12. Do Your QA Expectations Match? It is recommended that a project have a QAPP or similar documentation to provide consistency between CP and CL. Your field team should make sure the QA requirements are consistent in the field and in the laboratory so no QA issues occur. The QAPP and SOP’s for the laboratory should meet the needs of the project and your DQOs.
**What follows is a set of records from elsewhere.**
(** * mywc: line, word and byte counts, with [//] comments left out

    A shallow embedding of [mywc.c] and the properties of its counting
    scan, of its comment-exclusion pre-pass and of its driver.

    Conventions of the embedding.
    - A stream opened with [fopen] is the list of the bytes that are still
      to be read; [fgetc] takes the head of the list, and returns [EOF] on
      the empty list, as often as it is asked.
    - A C [int] is a [Z] kept in the range of a 32-bit two's complement
      integer by [to_int] after every addition and subtraction.
    - The loops of the source are structural recursions on the bytes that
      remain; a nested loop is a second function of a mutual fixpoint, and
      the empty list is the case in which [fgetc] returns [EOF].
    - [iswspace] belongs to the C library and is a parameter; [wspace] is
      the function of the source.
    - The calls made by [main] run in a small state monad over the globals
      of the program, its standard output and the files; [exit] ends a
      run.

    The file has two parts: the program and the definitions that the
    statements need, then the properties. *)

From Stdlib Require Import ZArith List Bool Lia String Ascii.
From Stdlib Require Import Strings.Byte.
Import ListNotations.
Local Open Scope Z_scope.

(** ** Machine integers *)

Definition INT_MAX : Z := 2147483647.
Definition INT_MIN : Z := -2147483648.

(** The value of a 32-bit [int] that holds [z] modulo [2^32]. *)
Definition to_int (z : Z) : Z := (z + 2147483648) mod 4294967296 - 2147483648.

Definition int_add (a b : Z) : Z := to_int (a + b).
Definition int_sub (a b : Z) : Z := to_int (a - b).

(** [x++] and [x--] on an [int]. *)
Definition incr (x : Z) : Z := int_add x 1.
Definition decr (x : Z) : Z := int_sub x 1.

(** ** Bytes and streams *)

Definition EOF : Z := -1.

(** The [int] that [fgetc] returns for a byte: its value as an
    [unsigned char]. *)
Definition code (b : byte) : Z := Z.of_N (Byte.to_N b).

(** An open stream: the bytes not read yet. *)
Definition FILE : Type := list byte.

Definition fgetc (f : FILE) : Z * FILE :=
  match f with
  | [] => (EOF, [])
  | b :: f' => (code b, f')
  end.

(** The bytes of a string literal. *)
Definition bytes (s : string) : list byte := list_byte_of_string s.

Definition slash : Z := 47.     (* '/' *)
Definition newline : Z := 10.   (* '\n' *)

(** ** The narrow white space test, [wspace] (line 116) *)

Definition wspace (c : Z) : bool :=
  (c =? 9) || (c =? 10) || (c =? 11) || (c =? 12) || (c =? 13) || (c =? 32).

(** ** The counting scan: the loop of [wc] (lines 121 to 138) *)

Record counts : Type := mkCounts { lines : Z; words : Z; chars : Z }.

Definition incr_lines (n : counts) : counts :=
  mkCounts (incr (lines n)) (words n) (chars n).
Definition incr_words (n : counts) : counts :=
  mkCounts (lines n) (incr (words n)) (chars n).
Definition incr_chars (n : counts) : counts :=
  mkCounts (lines n) (words n) (incr (chars n)).

Section CountingScan.

(** [iswspace] comes from the C library ([wctype.h]); the scan is
    stated for any such test. *)
Variable iswspace : Z -> bool.

(** [wc_scan] is the outer loop (line 127), about to call [fgetc];
    [wc_word] is the inner loop (line 130), about to call [fgetc],
    followed by lines 133 to 137 once the inner loop is left.

    At the end of the stream the inner loop is left with [c = EOF]:
    [wspace EOF] is false, the word is counted, [EOF] is not a newline,
    and the outer loop reads [EOF] again and stops. *)
Fixpoint wc_scan (f : FILE) (n : counts) : counts :=
  match f with
  | [] => n
  | b :: f' =>
      let c := code b in
      let n := incr_chars n in
      if negb (iswspace c) then wc_word f' n
      else wc_scan f' (if c =? newline then incr_lines n else n)
  end
with wc_word (f : FILE) (n : counts) : counts :=
  match f with
  | [] => incr_words n
  | b :: f' =>
      let c := code b in
      if negb (iswspace c) && negb (c =? EOF) then wc_word f' (incr_chars n)
      else
        let n := if wspace c then incr_chars n else n in
        let n := incr_words n in
        let n := if c =? newline then incr_lines n else n in
        wc_scan f' n
  end.

(** The three locals of [wc] after the loop, counted from zero. *)
Definition wc_count (f : FILE) : counts := wc_scan f (mkCounts 0 0 0).

(** Number of newline bytes of a stream. *)
Fixpoint count_newlines (s : list byte) : Z :=
  match s with
  | [] => 0
  | b :: r => (if code b =? newline then 1 else 0) + count_newlines r
  end.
The laboratory should be certified for all parameters and methods you need under the VAP demonstrations. Make sure the affidavits document those analysis methods not certified in the affidavit.

13. Clear Expectations Laboratory – Appropriate certifications for requested analysis – Good QA for analysis – QA narrative or qualifiers contained in report – Lab should provide clear guidance on their expectations for samples – Communicate shipping needs – hours lab will receive samples and any holding time issues. Field Staff – Understand how to pack and ship all samples for all media – Use appropriate field methods for analysis – Identify issues seen in field to lab (heterogeneity, matrix; high concentrations) – Complete chain of custody correctly (note VAP samples) – Communicate delivery schedule to ensure holding times met.

14. Conclusions Ensure QA is a team approach with both CP and CL participating. Use QA documents, Chain of Custody, DQOs, and Conceptual Site Models to document the project needs and responsibilities for the entire team. Make sure everyone is on the same page to ensure success!